(** * NostalgiaOS asset converters: icon and start-button bitmap decoding

    A shallow embedding of [assets/icons/convert_icons.py] and
    [assets/icons/convert_start_bmp.py], with the properties of the
    decoders stated and proved over it.

    Layout of the development:
    - the Python runtime pieces both scripts rely on (exceptions, a binary
      file opened for reading, [struct.unpack], [range], text);
    - [ConvertIcons]: [parse_ico], [bmp_to_rgba], [generate_rust_code]
      and [main];
    - [ConvertStartBmp]: [read_bmp_4bit], [generate_rust_code] and
      [main];
    - the theorems, in the same order, then further properties of the
      decoders and of the generated text. *)

From Stdlib Require Import ZArith List Bool Lia.
From Stdlib Require Import Strings.Byte.
From Stdlib Require Strings.Ascii Strings.String.
From Stdlib Require DecimalString HexadecimalString.
Import ListNotations.
Open Scope Z_scope.

(** ** Exceptions and results *)

(** The exceptions the two scripts can raise.  The first three come from
    the runtime, the others are the [ValueError]s the scripts raise
    themselves, told apart by their message. *)
Inductive exn : Type :=
| TruncatedInput     (* struct.error: unpack requires a buffer of n bytes *)
| IndexError         (* index out of range on a bytes or list object *)
| ReadLengthError    (* ValueError: read length must be non-negative or -1 *)
| SeekError          (* ValueError: negative seek value *)
| InvalidContainer   (* ValueError: Not a valid ICO file *)
| NoMatchingEntry    (* ValueError: No 32x32 image found *)
| DimensionMismatch  (* ValueError: Expected 32x32, got ... *)
| NotBmp             (* ValueError: Not a BMP file *)
| UnsupportedDepth.  (* ValueError: Expected 4-bit BMP, got ... *)

Inductive result (A : Type) : Type :=
| Ok (a : A)
| Raise (e : exn).
Arguments Ok {A} a.
Arguments Raise {A} e.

────────────────────────────────────────

Prompt: All entries above are to be copied exactly, with none left out.

Your solution:
(** * NostalgiaOS asset converters: icon and start-button bitmap decoding

    A shallow embedding of [assets/icons/convert_icons.py] and
    [assets/icons/convert_start_bmp.py], with the properties of the
    decoders stated and proved over it.

    Layout of the development:
    - the Python runtime pieces both scripts rely on (exceptions, a binary
      file opened for reading, [struct.unpack], [range], text);
    - [ConvertIcons]: [parse_ico], [bmp_to_rgba], [generate_rust_code]
      and [main];
    - [ConvertStartBmp]: [read_bmp_4bit], [generate_rust_code] and
      [main];
    - the theorems, in the same order, then further properties of the
      decoders and of the generated text. *)

From Stdlib Require Import ZArith List Bool Lia.
From Stdlib Require Import Strings.Byte.
From Stdlib Require Strings.Ascii Strings.String.
From Stdlib Require DecimalString HexadecimalString.
Import ListNotations.
Open Scope Z_scope.

(** ** Exceptions and results *)

(** The exceptions the two scripts can raise.  The first three come from
    the runtime, the others are the [ValueError]s the scripts raise
    themselves, told apart by their message. *)
Inductive exn : Type :=
| TruncatedInput     (* struct.error: unpack requires a buffer of n bytes *)
| IndexError         (* index out of range on a bytes or list object *)
| ReadLengthError    (* ValueError: read length must be non-negative or -1 *)
| SeekError          (* ValueError: negative seek value *)
| InvalidContainer   (* ValueError: Not a valid ICO file *)
| NoMatchingEntry    (* ValueError: No 32x32 image found *)
| DimensionMismatch  (* ValueError: Expected 32x32, got ... *)
| NotBmp             (* ValueError: Not a BMP file *)
| UnsupportedDepth.  (* ValueError: Expected 4-bit BMP, got ... *)

Inductive result (A : Type) : Type :=
| Ok (a : A)
| Raise (e : exn).
Arguments Ok {A} a.
Arguments Raise {A} e.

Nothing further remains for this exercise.